The big question while creating this spreadsheet has been: "how do you describe complex content models in a cell of a spreadsheet?"

The simple example given in the book "RELAX NG" shows how to design a simple data oriented application where it was enough to give coma separated lists of sub-elements but that was far from being good enough to describe even a simple subset of DocBook. In this case, we needed a compact, simple yet expressive syntax that would fit in a spreadsheet cell and define a content model.

Compact, simple yet expressive? That looked like a job for the compact of RELAX NG and we decided to include snippets of compact RELAX NG in the fourth column: for instance, the definition of the content of "article" is: "titre, métadonnéesDArticle?, (contenuBloc|partie)+".

And since we rapidly found that this was working very well, we have used the same principle to define the attributes and the definition of the attributes of "colonne" is: "attributsCommuns, alignement?, alignementVertical?".

Those of you familiar with RELAX NG's compact syntax will have noticed that in my definitions I am using references to named patterns ("titre", "métadonnéesDArticle", "contenuBloc", "attributsCommuns", "alignement", ...).
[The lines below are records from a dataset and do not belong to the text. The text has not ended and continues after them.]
Definition lift_opt {S A} (e : exn) (r : option A) : M S A :=
  match r with None => raise e | Some a => ret a end.

(** [try: m except ...: h]: [h e] is [None] when no clause matches the
    exception, which then goes on. *)
Definition try_except {S A} (m : M S A) (h : exn -> option (M S A)) : M S A :=
  fun s =>
    match m s with
    | (l, Exc e s') =>
        match h e with
        | Some k => let (l', o) := k s' in (l ++ l', o)
        | None => (l, Exc e s')
        end
    | r => r
    end.

(** Runs a computation on a component of the state. *)
Definition zoom {S T A} (proj : T -> S) (upd : S -> T -> T) (m : M S A) : M T A :=
  fun t =>
    match m (proj t) with
    | (l, Ok a s) => (l, Ok a (upd s t))
    | (l, Exc e s) => (l, Exc e (upd s t))
    | (l, Blocked w s) => (l, Blocked w (upd s t))
    end.

(** [with lock: m] for a [threading.Lock], which is not reentrant: when
    the lock is held, [acquire] waits; the only thread of the model
    that could release it is the one that waits. The lock is released
    when [m] returns or raises. *)
Definition with_lock {S A} (held : S -> bool) (set_held : bool -> S -> S)
    (m : M S A) : M S A :=
  fun s =>
    if held s then ([], Blocked OnLock s)
    else
      match m (set_held true s) with
      | (l, Ok a s') => (l, Ok a (set_held false s'))
      | (l, Exc e s') => (l, Exc e (set_held false s'))
      | (l, Blocked w s') => (l, Blocked w s')
      end.

End Monad.
Arguments M : clear implicits.

End Eff.

Declare Scope eff_scope.
Delimit Scope eff_scope with eff.
Notation "x <- m ;; k" := (Eff.bind m (fun x => k))
  (at level 100, m at next level, right associativity) : eff_scope.
Notation "m ;; k" := (Eff.bind m (fun _ => k))
  (at level 100, right associativity) : eff_scope.

(* ================================================================== *)
(** * [tws_client.py] *)

Module Client.
Import Text Wire Eff.
Local Open Scope eff_scope.

Section WithLib.
Context `{PyLib}.

(** The fields of a [TWSClient]. [lock]: the lock is held.
    [stop_event]: the event is set. [listen_thread]: the descriptor of
    the socket the receive thread was started on. *)
Record TWSClient := mkClient {
  host : string;
  port : Z;
  socket : option Socket;
  connected : bool;
  running : bool;
  bar_callback : option nat;
  order_status_callback : option nat;
  lock : bool;
  stop_event : bool;
  listen_thread : option nat;
}.

Definition set_socket (v : option Socket) (c : TWSClient) : TWSClient :=
  mkClient (host c) (port c) v (connected c) (running c) (bar_callback c)
    (order_status_callback c) (lock c) (stop_event c) (listen_thread c).
Definition set_connected (v : bool) (c : TWSClient) : TWSClient :=
  mkClient (host c) (port c) (socket c) v (running c) (bar_callback c)
    (order_status_callback c) (lock c) (stop_event c) (listen_thread c).
Definition set_running (v : bool) (c : TWSClient) : TWSClient :=
  mkClient (host c) (port c) (socket c) (connected c) v (bar_callback c)
    (order_status_callback c) (lock c) (stop_event c) (listen_thread c).
Definition set_bar_callback (v : option nat) (c : TWSClient) : TWSClient :=
  mkClient (host c) (port c) (socket c) (connected c) (running c) v
    (order_status_callback c) (lock c) (stop_event c) (listen_thread c).
Definition set_order_status_callback_field (v : option nat) (c : TWSClient)
  : TWSClient :=
  mkClient (host c) (port c) (socket c) (connected c) (running c)
    (bar_callback c) v (lock c) (stop_event c) (listen_thread c).
Definition set_lock (v : bool) (c : TWSClient) : TWSClient :=
  mkClient (host c) (port c) (socket c) (connected c) (running c)
    (bar_callback c) (order_status_callback c) v (stop_event c)
    (listen_thread c).
Definition set_stop_event (v : bool) (c : TWSClient) : TWSClient :=
  mkClient (host c) (port c) (socket c) (connected c) (running c)
    (bar_callback c) (order_status_callback c) (lock c) v (listen_thread c).
Definition set_listen_thread (v : option nat) (c : TWSClient) : TWSClient :=
  mkClient (host c) (port c) (socket c) (connected c) (running c)
    (bar_callback c) (order_status_callback c) (lock c) (stop_event c) v.

Definition C (A : Type) : Type := M event TWSClient A.

Definition modify (f : TWSClient -> TWSClient) : C unit :=
  c <- get;; put (f c).

(** [TWSClient(host, port)] *)
Definition __init__ (host : string) (port : Z) : TWSClient :=
  mkClient host port None false false None None false false None.

(** [self.socket.send(data.encode('utf-8'))] *)
Definition socket_send (data : string) : C unit :=
  c <- get;;
  match socket c with
  | None => raise AttributeError
  | Some sk =>
      if write_fails sk then raise OSError else emit (Sent (fd sk) data)
  end.

(** [self.socket.close()] *)
Definition socket_close : C unit :=
  c <- get;;
  match socket c with
  | None => raise AttributeError
  | Some sk => put (set_socket (Some (sock_close sk)) c);; emit (Closed (fd sk))
  end.

(** [self.socket.recv(4096).decode('utf-8')], [r] being what the
    connection delivers. *)
Definition socket_recv (r : recv_result) : C string :=
  c <- get;;
  match socket c with
  | None => raise AttributeError
  | Some sk =>
      if closed sk then raise OSError
      else match r with
           | Data text => ret text
           | RecvError => raise OSError
           end
  end.

(** What [socket.socket(...)] and [connect(...)] do: a socket connected,
    a socket whose [connect] raised, or no socket at all. *)
Inductive connect_result :=
| Established (fd : nat)
| Refused (fd : nat)
| NoSocket.

Definition connect (r : connect_result) : C unit :=
  try_except
    (match r with
     | NoSocket => raise OSError
     | Refused n =>
         modify (set_socket (Some (mkSocket n false false)));;
         raise OSError
     | Established n =>
         modify (set_socket (Some (mkSocket n false false)));;
         modify (set_connected true);;
         modify (set_running true);;
         modify (set_stop_event false);;
         modify (set_listen_thread (Some n));;
         emit (ThreadStart "listen" n);;
         emit (Print "Connected")
     end)
    (fun _ => Some (emit (Print "Connection failed");;
                    modify (set_connected false);;
                    modify (set_running false))).

Definition disconnect_msg : json := JDict [("type", JStr "disconnect")].

Definition disconnect : C unit :=
  with_lock lock set_lock
    (c <- get;;
     if connected c then
       try_except
         (socket_send (json_dumps disconnect_msg +:+ nl))
         (fun _ => Some (emit (Print "Disconnect send error")));;
       socket_close;;
       modify (set_connected false);;
       modify (set_running false);;
       modify (set_stop_event true);;
       emit (Print "Disconnected from emulator")
     else emit (Print "Already disconnected")).

Definition send (msg : json) : C unit :=
  with_lock lock set_lock
    (c <- get;;
     if connected c then
       try_except
         (socket_send (json_dumps msg +:+ nl))
         (fun _ => Some (emit (Print "Send error");; disconnect))
     else ret tt).

Definition req_real_time_bars (bar_size : json) (callback : option nat) : C unit :=
  modify (set_bar_callback callback);;
  send (JDict [("type", JStr "reqRealTimeBars"); ("barSize", bar_size)]);;
  emit (Print "Requested real-time bars").

(** The order object handed to [place_order]: its two attributes and
    its identity [id(order)]. *)
Record Order := mkOrder {
  action : json;
  totalQuantity : json;
  id : Z;
}.

Definition place_order_msg (order : Order) : json :=
  JDict [("type", JStr "placeOrder");
         ("order", JDict [("action", action order);
                          ("quantity", totalQuantity order)])].

Definition place_order (order : Order) : C Z :=
  let msg := place_order_msg order in
  let order_id := id order in
  send msg;;
  let trade := mkTrade (JInt order_id) (JStr "Filled") (JFloat (Float "0.0")) in
  c <- get;;
  match order_status_callback c with
  | Some cb => emit (OrderStatusCallback cb trade)
  | None => ret tt
  end;;
  ret order_id.

Definition set_order_status_callback (callback : option nat) : C unit :=
  modify (set_order_status_callback_field callback);;
  emit (Print "Order status callback set").

(** ** The receive task *)

(** The body of [if line.strip():] after [msg = json.loads(line)]: the
    chain of tests on [msg['type']], which reads and changes nothing but
    [self]. Returns [true] when it leaves the inner loop by [break]. *)
Definition dispatch (msg : json) : C bool :=
  self <- get;;
  ty <- lift_res (subscript msg "type");;
  match is_str ty "barUpdate", bar_callback self with
  | true, Some cb =>
      t <- lift_res (subscript msg "time");;
      ts <- lift_opt ValueError (to_datetime t);;
      o <- lift_res (subscript msg "open");;
      h <- lift_res (subscript msg "high");;
      l <- lift_res (subscript msg "low");;
      c <- lift_res (subscript msg "close");;
      emit (BarCallback cb (mkBar ts o h l c) true);;
      ret false
  | _, _ =>
      match is_str ty "orderStatus", order_status_callback self with
      | true, Some cb =>
          i <- lift_res (subscript msg "orderId");;
          s <- lift_res (subscript msg "status");;
          p <- lift_res (subscript msg "avgFillPrice");;
          emit (OrderStatusCallback cb (mkTrade i s p));;
          ret false
      | _, _ =>
          if is_str ty "endOfData" then
            emit (Print "Received endOfData signal");;
            disconnect;;
            ret true
          else ret false
      end
  end.

(** The receive task's frame: [self] and the local variable [buffer]. *)
Record ListenState := mkListen {
  self : TWSClient;
  buffer : string;
}.

Definition L (A : Type) : Type := M event ListenState A.

Definition on_self {A} (m : C A) : L A :=
  zoom self (fun c st => mkListen c (buffer st)) m.

Definition set_buffer (b : string) : L unit :=
  st <- get;; put (mkListen (self st) b).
Your next question is probably: "how are these named pattern defined?"

we have taken the very simplistic principle that each element and attribute definition would generate a named pattern with the same name. This principle have worked very nicely up to now and if it became and issue (for instance if we had to define an element and an attribute with the same name), it would always be possible and easy to add a column to define the name of the named pattern to generate when it should be different from the name of the element or attribute.

Attribute definitions

Attribute definitions follow the same principle than element definitions, except that there is a single column to describe the content where for element definitions, we have a column for the content and a column for the attributes.

The content of attributes can be done directly as datatypes (for instance, the content of "hauteur" is "xsd:positiveInteger") or using references to global definitions (for instance, the content of "alignement" is defined as " valeurDroite|valeurGauche|valeurCentre").

Global definitions

Again, global definitions follow the same principle than attribute definitions with the difference that the "docbook" column is not always filled.
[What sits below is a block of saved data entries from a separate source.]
(** * Builder: a shallow embedding of [src/mod.ts]

    The class [Builder] of the build tool is modelled as state-passing
    functions over a [World] that holds the fields of the class, the
    JavaScript heap of option descriptors, the state of the operating
    system and the trace of what the process printed, spawned and sent.
    What comes from the runtime ([node:fs], [node:child_process],
    [node:path], [yargs], [ws], the console) is an interface; a POSIX
    instance of it is given for the concrete runs. *)

From Stdlib Require Import ZArith Lia Bool Ascii String DecimalString.
From stdpp Require Import gmap strings list.

Local Open Scope string_scope.
Local Open Scope Z_scope.

(** ** JavaScript strings *)

Module JsString.

(** The escape character written [\x1b] in the source. *)
Definition ESC : string := String (ascii_of_nat 27) EmptyString.

(** The double quote, written inside the template literals of the source. *)
Definition DQ : string := String (ascii_of_nat 34) EmptyString.

(** [s.startsWith(p)] *)
Definition startsWith (s p : string) : bool := String.prefix p s.

(** [s.slice(n)] for [0 <= n] *)
Definition slice (n : nat) (s : string) : string :=
  String.substring n (String.length s - n) s.

(** [GetSubstitution] of ECMA-262 for a pattern that is a string: there is
    no capture, so [$1], [$<] and a lone [$] stand for themselves, and the
    four patterns that remain are expanded. *)
Fixpoint GetSubstitution (matched before after template : string) : string :=
  match template with
  | EmptyString => EmptyString
  | String c rest =>
      if Ascii.eqb c "$" then
        match rest with
        | String d rest' =>
            if Ascii.eqb d "$" then
              String "$" (GetSubstitution matched before after rest')
            else if Ascii.eqb d "&" then
              matched ++ GetSubstitution matched before after rest'
            else if Ascii.eqb d "`" then
              before ++ GetSubstitution matched before after rest'
            else if Ascii.eqb d "'" then
              after ++ GetSubstitution matched before after rest'
            else String c (GetSubstitution matched before after rest)
        | EmptyString => String c EmptyString
        end
      else String c (GetSubstitution matched before after rest)
  end.

(** [s.replace(pattern, replacement)] with a string [pattern]: only the
    first occurrence is replaced, and the replacement is a template. *)
Definition replace (s pattern replacement : string) : string :=
  match String.index 0 pattern s with
  | None => s
  | Some pos =>
      let before := String.substring 0 pos s in
      let tail := (pos + String.length pattern)%nat in
      let after := String.substring tail (String.length s - tail) s in
      before ++ GetSubstitution pattern before after replacement ++ after
  end.
(** X12. In a well-formed store, [parse] on a root filter only ever invokes
    callbacks of that filter and of its descendants: the filters of other
    trees of the store are never dispatched. *)
Theorem parse_stays_in_tree w (this : nat) (buf : const_buffer) r w' :
  wf_filters (filters w) →
  parse this buf w = (r, w') →
  ∃ t, w' = World (filters w) (log w ++ t) ∧
       Forall (λ e, descends (filters w) (event_owner e) this) t.
Proof.
  destruct w as [fs l]. simpl. intros Hwf Hrun.
  assert (Htraced : traced (Forall (λ e, descends fs (event_owner e) this)) fs
                           (parse this buf)).
  { apply (traced_parse (λ c, Forall (λ e, descends fs (event_owner e) c))).
    - done.
    - intros. by apply Forall_app.
    - intros c0 cb v. apply Forall_singleton. apply descends_refl.
    - intros c0 self c' t Hself Hin Ht.
      destruct (Hwf c0 self c' Hself Hin) as (_ & g & Hg & Hparent).
      eapply Forall_impl; [exact Ht|]. simpl. intros e He.
      eapply descends_trans; [exact He|].
      eapply descends_parent; [done..|apply descends_refl]. }
  destruct (traced_run _ _ _ _ _ _ Htraced Hrun) as (t & Ht & -> & _).
  by exists t.
Qed.
End AtMostOnce.

(** ** Registering one more observer *)

Section OneMoreObserver.
Context {frame_type : Type} `{OSIFrameType frame_type}.

Abbreviation store := (list (filter_object frame_type)).
Abbreviation trace := (list (event frame_type)).
Abbreviation M := (M frame_type).

Implicit Types (fs : store) (t : trace) (w : world frame_type).

Lemma same_run_pure {A} fs fs' (m : M A) r :
  (∀ w, m w = (r, w)) → same_run fs fs' m.
Proof.
  intros Hm. exists r, []. split; intros l; by rewrite Hm, app_nil_r.
Qed.
(** * Sale processing of the inventory / point-of-sale backend

    A shallow embedding of [src/routes/sales.js] (POST /api/sales and
    DELETE /api/sales/:id), of the stock-status computation of the
    product routes (POST and PUT /api/products, second half of
    [src/routes/auth.js]) and of the part of the SQLite schema that these
    handlers touch ([initDatabase], second half of [src/routes/users.js]).

    Modelling conventions.
    - The single SQLite connection [db] is a value of type [database]:
      the visible contents of the tables, the snapshot taken by
      BEGIN TRANSACTION (if a transaction is open) and the
      connection-level [last_insert_rowid].
    - Statements run to completion in the order in which the handler
      issues them, and a handler runs from its first statement to its
      response without another handler in between: the scheduling of the
      driver and concurrent requests are outside the model.
    - JSON numbers are integers ([Z]); the columns [updated_at] and
      [created_at] are not represented.
    - A row holds the values that the handler binds to its INSERT; the
      affinity of the column types is not applied (a bound number is what
      a REAL column stores; what it makes of a bound text is not
      represented).
    - A statement that a constraint rejects leaves the database as it
      was, and so do BEGIN inside and ROLLBACK outside a transaction.
      The statement functions, and the handlers [createSale] and
      [voidSale] built from them, describe the statements only.  What the
      driver does with the error of a statement that was run without a
      callback (an 'error' event, for which the program has no listener)
      is added by [createSale_served], which agrees with [createSale]
      whenever no such statement fails. *)

From stdpp Require Import gmap strings list fin_maps.
From Stdlib Require Import ZArith Lia DecimalString.

Local Open Scope Z_scope.

(** ** JavaScript values of the request body *)

(** The scalar JSON values a body field can hold ([JUndefined] stands for
    an absent field). *)
Inductive jsval :=
| JUndefined
| JNull
| JBool (b : bool)
| JNum (n : Z)
| JStr (s : string).

Global Instance jsval_eq_dec : EqDecision jsval.
Proof. solve_decision. Defined.

(** JavaScript truthiness: [!v] is [negb (truthy v)]. *)
Definition truthy (v : jsval) : bool :=
  match v with
  | JUndefined => false
  | JNull => false
  | JBool b => b
  | JNum n => negb (n =? 0)
  | JStr s => negb (String.eqb s "")
  end.

(** [a || b] on JavaScript values. *)
Definition js_or (a b : jsval) : jsval := if truthy a then a else b.

(** ** Rows and request payloads *)

Inductive stock_status := in_stock | low_stock | out_of_stock.

Global Instance stock_status_eq_dec : EqDecision stock_status.
Proof. solve_decision. Defined.

Module Product.
(** A row of [products] (the columns the sale handlers read or write). *)
Record t := mk {
  id : Z;
  name : string;
  quantity : Z;
  min_stock : Z;
  status : stock_status
}.
End Product.

Module Item.
(** One element of [req.body.items]. *)
Record t := mk {
  product_id : Z;
  quantity : Z;
  price : Z;
  total : jsval
}.
End Item.

Module Sale.
(** A row of [sales]. *)
Record t := mk {
  id : Z;
  invoice_number : string;
  user_id : Z;
  customer_name : jsval;
  subtotal : jsval;
  tax : jsval;
  discount : jsval;
  grand_total : jsval;
  payment_method : jsval
}.
End Sale.

Module SaleItem.
(** A row of [sale_items]. *)
Record t := mk {
  id : Z;
  sale_id : Z;
  product_id : Z;
  quantity : Z;
  price : Z;
  total : jsval
}.
End SaleItem.

(** [req.body.items]: a scalar (or absent), a non-array object, or an
    array of items. *)
Inductive items_val :=
| ItemsScalar (v : jsval)
| ItemsObject
| ItemsArray (l : list Item.t).

Module Body.
(** The destructured [req.body] of POST /api/sales. *)
Record t := mk {
  customer_name : jsval;
  items : items_val;
  subtotal : jsval;
  tax : jsval;
  discount : jsval;
  grand_total : jsval;
  payment_method : jsval
}.
End Body.

(** ** The database *)

Record tables := mkTables {
  users : gset Z;                      (* ids of the rows of [users] *)
  products : gmap Z Product.t;         (* keyed by the primary key *)
  sales : list Sale.t;
  sales_seq : Z;                       (* sqlite_sequence entry of [sales] *)
  sale_items : list SaleItem.t;
  sale_items_seq : Z                   (* sqlite_sequence entry of [sale_items] *)
}.

Record database := mkDb {
  cur : tables;                        (* what the connection sees *)
  txn : option tables;                 (* snapshot of the open transaction *)
  last_insert_rowid : Z
}.

Definition with_cur (d : database) (t : tables) : database :=
  mkDb t (txn d) (last_insert_rowid d).

(** *** Transaction control *)

(** [BEGIN TRANSACTION]; fails (state unchanged) inside a transaction. *)
Definition begin_transaction (d : database) : database :=
  match txn d with
  | None => mkDb (cur d) (Some (cur d)) (last_insert_rowid d)
  | Some _ => d
  end.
In fact, most of the time, the definitions are just definitions used as content elsewhere and the "docbook" column is meaningless. For instance, "contenuCommun" is just a named pattern for "table|liste|listeOrdonnée|figure" and this has no equivalent in DocBook.

But global definitions can also be literals, such as "valeurDroite" which is "'àDroite'" and in that case, it is useful to know that this is the translation of the value "right" and that's expressed using the DocBook column.

W3C XML Schema generation

The generation of the W3C XML Schema out of the "OpenOffice schema" is done in two steps: a XSLT transformation generates a RELAX NG compact schema and James Clark's converter trang generates a W3C XML Schema out of the RELAX NG schema.

From OpenOffice to RELAX NG

Since the definitions are written as RELAX NG compact syntax snippets in the OpenOffice spreadsheet, the schema that is generated is also using that compact syntax and the role of the XSLT transformation is just to combine those snippets according to the semantics of the "OpenOffice schema".

That's a pretty trivial task and the XSLT transformation is only 120 lines (including empty lines to separate the templates) long!

One of the little tricks to know if you need to manipulate OpenOffice spreadsheets, is that adjacent cells that have the same content are serialized as a single "table:table-cell" element with a "table:number-columns-repeated" attribute and that deserves a specific template to handle that.

The other difficulty, but that's a XSLT FAQ relevant to any transformation that uses the text output method, is to be very strict with the whitespaces handling if you want to get an output that's nice to read.

Otherwise, we have basically three templates (one for each spreadsheet) that generate element, attribute and named pattern definition coying the RELAX NG snippets found in the columns describing the content.

From RELAX NG to W3C XML Schema

Using trang is very straightforward and went without any trouble. The only "surprise" we've had is that by default, trang generates many choices between elements as abstract elements and substitution groups (I think that substitution groups are probably one of the only features that James Clark finds elegant in W3C XML Schema!) and that has proven confusing for schema processors which are not fully conform to the spec.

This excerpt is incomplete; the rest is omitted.